The TAZ transcriptional co-activator as a type specific arbiter of HPV driven cervical cancer

TAZ 转录共激活因子作为 HPV 驱动的宫颈癌的类型特异性仲裁者

• 批准号: MR/X009564/1
• 负责人: Andrew Macdonald
• 金额: $ 82.66万
• 依托单位: University of Leeds
• 依托单位国家: 英国
• 项目类别: Research Grant
• 财政年份: 2023
• 资助国家: 英国
• 起止时间: 2023 至 无数据
• 项目状态: 未结题
• 来源: https://gtr.ukri.org/projects?ref=MR%2FX009564%2F1
• 关键词: TAZ; transcriptional; co; activator; type

Despite excellent vaccines, long term infection with so-called 'high-risk' human papillomaviruses (HPV) is the cause of 5% of the global cancer burden (~600,000 cancers per year). These cancers include nearly all cervical cancers, other cancers of the ano-genital tract (anal, vaginal, penile) and a growing number of oral cancers. These cancers predominantly impact on low and middle income countries, where the death rate can be 18 times higher than in developed countries. Limited vaccine availability in low income countries, vaccine hesitancy in developed countries and the lag between infection and disease ensures that the burden of HPV-associated disease remains high. As such, HPV still represents a major burden in many clinical settings and new therapies are desperately needed to complement the existing vaccines.HPVs must re-wire the cells they infect to create an environment in which they can reproduce and establish a long-term infection. As a parasite, the virus needs to take over the host cell machinery for this to happen. Understanding which host cell factors are vital for the virus to reproduce and to cause disease may help us to identify targets for new therapies.We have identified that the expression of the host protein TAZ is increased in HPV infected cells. TAZ controls gene expression and its expression and activity are often uncontrolled in cancers. Despite this, we do not fully understand how TAZ works, how it is regulated and which host genes it switches on or off. Our data shows that HPV needs TAZ to be switched in order for cervical cancer cells to grow. In this project we will aimTo understand how TAZ expression is increased, how TAZ functions in cervical cancer cells and which host gene products are important in cervical cancers. Our work will have impact in terms of helping us to understand which host factors are important for HPV-driven diseases and more broadly we will uncover new knowledge about how host proteins contribute to cancer.
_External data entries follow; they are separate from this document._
(** Invariant of the right shifts performed by [shr]: after [k] one-bit
    shifts of [m] the record holds the quotient, and its round bit is set
    only when the discarded part is at least half a unit. *)
Definition shr_inv (m k : Z) (mrs : shr_record) : Prop :=
  shr_m mrs = m / 2 ^ k /\ (shr_r mrs = true -> 0 < k /\ 2 ^ (k - 1) <= m mod 2 ^ k).

Lemma shr_1_nonneg q r s :
  0 <= q ->
  shr_m (shr_1 (Build_shr_record q r s)) = q / 2 /\
  shr_r (shr_1 (Build_shr_record q r s)) = Z.odd q.
Proof.
  intros Hq. rewrite <- Z.div2_div.
  destruct q as [|p|p]; [done| |lia]. by destruct p.
Qed.

Lemma shr_1_inv m k mrs :
  0 <= m -> 0 <= k -> shr_inv m k mrs -> shr_inv m (k + 1) (shr_1 mrs).
Proof.
  intros Hm Hk [Hq _]. destruct mrs as [q r s]. simpl in Hq.
  assert (Hpk : 0 < 2 ^ k) by (apply Z.pow_pos_nonneg; lia).
  assert (Hq0 : 0 <= q) by (subst q; apply Z.div_pos; lia).
  assert (Hpow : 2 ^ (k + 1) = 2 ^ k * 2) by (rewrite Z.pow_add_r by lia; reflexivity).
  assert (Hdd : m / 2 ^ (k + 1) = q / 2).
  { rewrite Hpow, <- Z.div_div by lia. by subst q. }
  pose proof (Z.div_mod m (2 ^ k) ltac:(lia)) as Hdm.
  pose proof (Z.mod_pos_bound m (2 ^ k) ltac:(lia)) as Hmb.
  pose proof (Z.div_mod m (2 ^ (k + 1)) ltac:(lia)) as Hdm'.
  rewrite <- Hq in Hdm. rewrite Hdd in Hdm'.
  destruct (shr_1_nonneg q r s Hq0) as [Hm1 Hr1].
  split; [by rewrite Hm1, Hdd|].
  rewrite Hr1. intros Hodd. replace (k + 1 - 1) with k by lia. split; [lia|].
  rewrite Z.odd_spec in Hodd. destruct Hodd as [h Hh].
  assert (q / 2 = h) by (symmetry; apply (Z.div_unique _ 2 _ 1); lia).
  nia.
Qed.

Lemma iter_pos_shr_inv m p : 0 <= m ->
  forall k mrs, 0 <= k -> shr_inv m k mrs -> shr_inv m (k + Zpos p) (SpecFloat.iter_pos shr_1 p mrs).
Proof.
  intros Hm. induction p as [p IH|p IH|]; intros k mrs Hk Hinv; simpl.
  - replace (k + Zpos p~1) with (k + 1 + Zpos p + Zpos p) by lia.
    apply IH; [lia|]. apply IH; [lia|]. by apply shr_1_inv.
  - replace (k + Zpos p~0) with (k + Zpos p + Zpos p) by lia.
    apply IH; [lia|]. by apply IH.
  - by apply shr_1_inv.
Qed.
(** * DIPlib measurement infrastructure: the [dip::Measurement] table,
      the [dip::MeasurementTool] feature registry and the "Mass" feature.

    A shallow embedding of [diplib/measurement.h], of the line-based
    feature [FeatureMass] and of [CreateOffsetsArray], followed by the
    properties of the table (build-then-forge life cycle, column layout,
    the two dual views), of the registry, of the mass accumulator and of
    the offsets of the interior pixels of an image. *)

From Stdlib Require Import PrimFloat ZArith NArith Lia.
From stdpp Require Import gmap strings list fin_maps.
尽管有很好的疫苗，但所谓的“高危”人乳头瘤病毒（HPV）的长期感染是全球癌症负担的5%（每年约60万例癌症）的原因。这些癌症包括几乎所有的宫颈癌、其他肛门生殖道癌症（肛门、阴道、阴茎）和越来越多的口腔癌。这些癌症主要影响低收入和中等收入国家，其死亡率可能是发达国家的18倍。低收入国家疫苗供应有限，发达国家疫苗犹豫以及感染和疾病之间的滞后确保HPV相关疾病的负担仍然很高。因此，HPV在许多临床环境中仍然是一个主要负担，迫切需要新的疗法来补充现有的疫苗。HPV必须重新连接它们感染的细胞，以创造一个它们可以繁殖并建立长期感染的环境。作为一种寄生虫，病毒需要接管宿主细胞机制才能发生这种情况。了解哪些宿主细胞因子对病毒繁殖和致病至关重要，可能有助于我们确定新疗法的靶点。我们已经确定，宿主蛋白TAZ的表达在HPV感染的细胞中增加。TAZ控制基因表达，其表达和活性在癌症中通常不受控制。尽管如此，我们并不完全了解TAZ是如何工作的，它是如何调节的，以及它打开或关闭了哪些宿主基因。我们的数据显示，HPV需要TAZ转换，以便宫颈癌细胞生长。在这个项目中，我们的目标是了解TAZ表达是如何增加的，TAZ在宫颈癌细胞中的功能以及哪些宿主基因产物在宫颈癌中是重要的。我们的工作将产生影响，帮助我们了解哪些宿主因素对HPV驱动的疾病很重要，更广泛地说，我们将发现有关宿主蛋白如何导致癌症的新知识。